Lorsqu'ils sont réussis, les vidéoclips surprennent par leur richesse. C'est le cas des trois minutes trente que dure Fantasy. La mise en scène de ce clip, qui prend la forme d'un dessin animé, est claire, épurée, et le résultat n'en est que plus dense. Le sens des moments successifs qui le composent ne cesse de se démultiplier, comme un écho, par couches successives.

Avertissement : le clip Fantasy présente des images de violence physique et d'actes sexuels. De ce fait, son visionnage est déconseillé aux personnes âgées de moins de douze ans.

Fantasy est un titre du musicien français Juan de Guillebon, alias DyE, les paroles sont de Guillaume Teyssier et le clip a été réalisé en 2011 par Jérémie Périn. DyE a plusieurs fois eu recours à l'animation pour ses clips : ce mode d'expression semble accompagner harmonieusement son travail musical. Volontiers sulfureux du fait de son érotisme et de sa violence, ce clip se distingue par son découpage rigoureux. Les plans sont porteurs des strictes informations nécessaires à la narration, et à la mise en place d'une ambiance très particulière.

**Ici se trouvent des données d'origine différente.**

(** * A shallow embedding of [redis.sansio._parser.PythonParser]

    The parser of [src/redis/sansio/_parser.py] is a chain of Python
    generators: [parse_one] resumes the generator stored in [_gen], which
    runs until the single [yield] of [waitsome], until it returns, or until
    it raises.  The embedding keeps the source's functions and names.  A
    suspended generator is represented by the call stack it is suspended
    with: the [size] argument of the pending [waitsome], the reader it was
    called from, and the aggregate parsers waiting for a child.  Python
    integers are [Z], [bytes]/[bytearray] are [list byte], and slices,
    [find] and [del] follow Python's index normalisation. *)

From Stdlib Require Import ZArith List Bool Lia String.
From Stdlib Require Import Init.Byte Strings.Byte.
From Stdlib Require DecimalZ DecimalPos.
Import ListNotations.

Set Implicit Arguments.
Set Warnings "-register-all".
Local Open Scope Z_scope.

(** ** Bytes, slices and searching *)

Definition bytes := list byte.

Definition CR : byte := x0d.
Definition LF : byte := x0a.
Definition crlf : bytes := [CR; LF].

Definition len (b : bytes) : Z := Z.of_nat (List.length b).

(** Python's normalisation of a slice bound against a sequence of length
    [n]: a negative bound counts from the end, and the result is clipped
    to [0 .. n]. *)
Definition clip (n i : Z) : Z :=
  if i <? 0 then Z.max 0 (i + n) else Z.min i n.

(** [b[i:j]] *)
Definition slice (b : bytes) (i j : Z) : bytes :=
  let lo := clip (len b) i in
  let hi := clip (len b) j in
  firstn (Z.to_nat (hi - lo)) (skipn (Z.to_nat lo) b).

(** [del b[:k]], which leaves [b[k:]] *)
Definition del_prefix (b : bytes) (k : Z) : bytes :=
  skipn (Z.to_nat (clip (len b) k)) b.

Fixpoint bytes_eqb (a b : bytes) : bool :=
  match a, b with
  | [], [] => true
  | x :: a', y :: b' => Byte.eqb x y && bytes_eqb a' b'
  | _, _ => false
  end.

(** Index of the first ["\r\n"] in [b], if any. *)
Fixpoint index_crlf (b : bytes) : option nat :=
  match b with
  | [] => None
  | c :: t =>
      match t with
      | d :: _ =>
          if (Byte.eqb c CR && Byte.eqb d LF)%bool then Some 0%nat
          else option_map S (index_crlf t)
      | [] => None
      end
  end.

(** [b.find(b"\r\n", start)] *)
Definition find_crlf (b : bytes) (start : Z) : Z :=
  let st := clip (len b) start in
  match index_crlf (skipn (Z.to_nat st) b) with
  | Some k => st + Z.of_nat k
  | None => -1
  end.

(** [vbt.split(b":", maxsplit=1)]: the parts before and after the first
    colon; [None] when there is no colon and the result has one element. *)
Fixpoint split_colon (b : bytes) : option (bytes * bytes) :=
  match b with
  | [] => None
  | c :: t =>
      if Byte.eqb c x3a then Some ([], t)
      else match split_colon t with
           | Some (typ, val) => Some (c :: typ, val)
           | None => None
           end
  end.

(** ** The host language's [int] on a bytes object

    [int(b)] with the default base converts as CPython does for a bytes
    argument: leading ASCII whitespace, an optional sign, decimal digits
    with single underscores between digits, trailing whitespace, end of
    input.  The result is an unbounded integer, but one conversion
    reads at most [int_max_str_digits] digits: with more digits,
    leading zeros counted and underscores not, [int] raises
    [ValueError] as it does for a token that is no literal. *)

(** [sys.get_int_max_str_digits()], as the interpreter starts with. *)
Definition int_max_str_digits : Z := 4300.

Malgré sa courte durée, on peut diviser le film en trois moments. Dans le premier, quatre adolescents, deux filles et deux garçons, entrent par effraction dans une piscine, de nuit. Alors qu'un des deux couples s'enlace au bord du bassin, la seconde jeune femme reste rétive. Deuxième moment : pour échapper aux avances du garçon qui tente de l'embrasser, la jeune fille timide plonge dans la piscine. Elle en ressort bien vite après avoir constaté que son sexe était animé d'étranges soubresauts, mais c'est pour constater que le couple d'amants s'est transformé en duo de créatures monstrueuses. Le clip devient alors un véritable film d'horreur. Le second garçon est déchiqueté et la jeune fille, pour échapper aux monstres, plonge de nouveau dans la piscine, à pic. Troisième moment : le fond du bassin se présente à la jeune fille comme une seconde surface aquatique, où elle se reflète. Elle se décide à traverser ce miroir liquide et se retrouve dans un paysage inconnu et désolé. Percée de part en part par deux faisceaux embrasés, elle s'effondre face à l'ombre d'une entité gigantesque. Cette entité, dont on ne sait si elle est organique ou astrale (elle apparaît ceinte d'anneaux, telle une planète), semble régner sur un monde de chaos.

 Douceur, horreur

Graphiquement, Fantasy relève du trompe-l'œil dans la mesure où les couleurs dégradées des décors, le travail élaboré des lumières et le traitement réaliste des personnages rappellent au premier abord certains anime (dessin animé japonais) pour adultes. On peut penser à Perfect Blue (Satoshi Kon, 1997) et à sa description du monde de l'adolescence et de ses errements. Le projet, ici, est de conter une histoire horrifique sous une forme courte et animée. Le style de l'anime s'est vite imposé à Jérémie Périn, pour plusieurs raisons. Ce style fait partie de la culture du réalisateur et de ses collaborateurs, et il présente au premier abord une tonalité douce et familière, laquelle rappelle aussi les scènes de Trois couleurs : Bleu (Krzysztof Kieslowski, 1993) où Juliette Binoche affronte un deuil en nageant dans un bassin de nuit. Cette atmosphère contraste avec la violence et avec l'érotisme du deuxième et du troisième moments du film, qui montrent le basculement inéluctable de la jeune fille dans l'horreur. Ces deux derniers moments tranchent également avec la musique éthérée de DyE : malgré des envolées plus lyriques et sombres vers la fin, les couches de synthétiseurs restent enveloppantes et mélancoliques.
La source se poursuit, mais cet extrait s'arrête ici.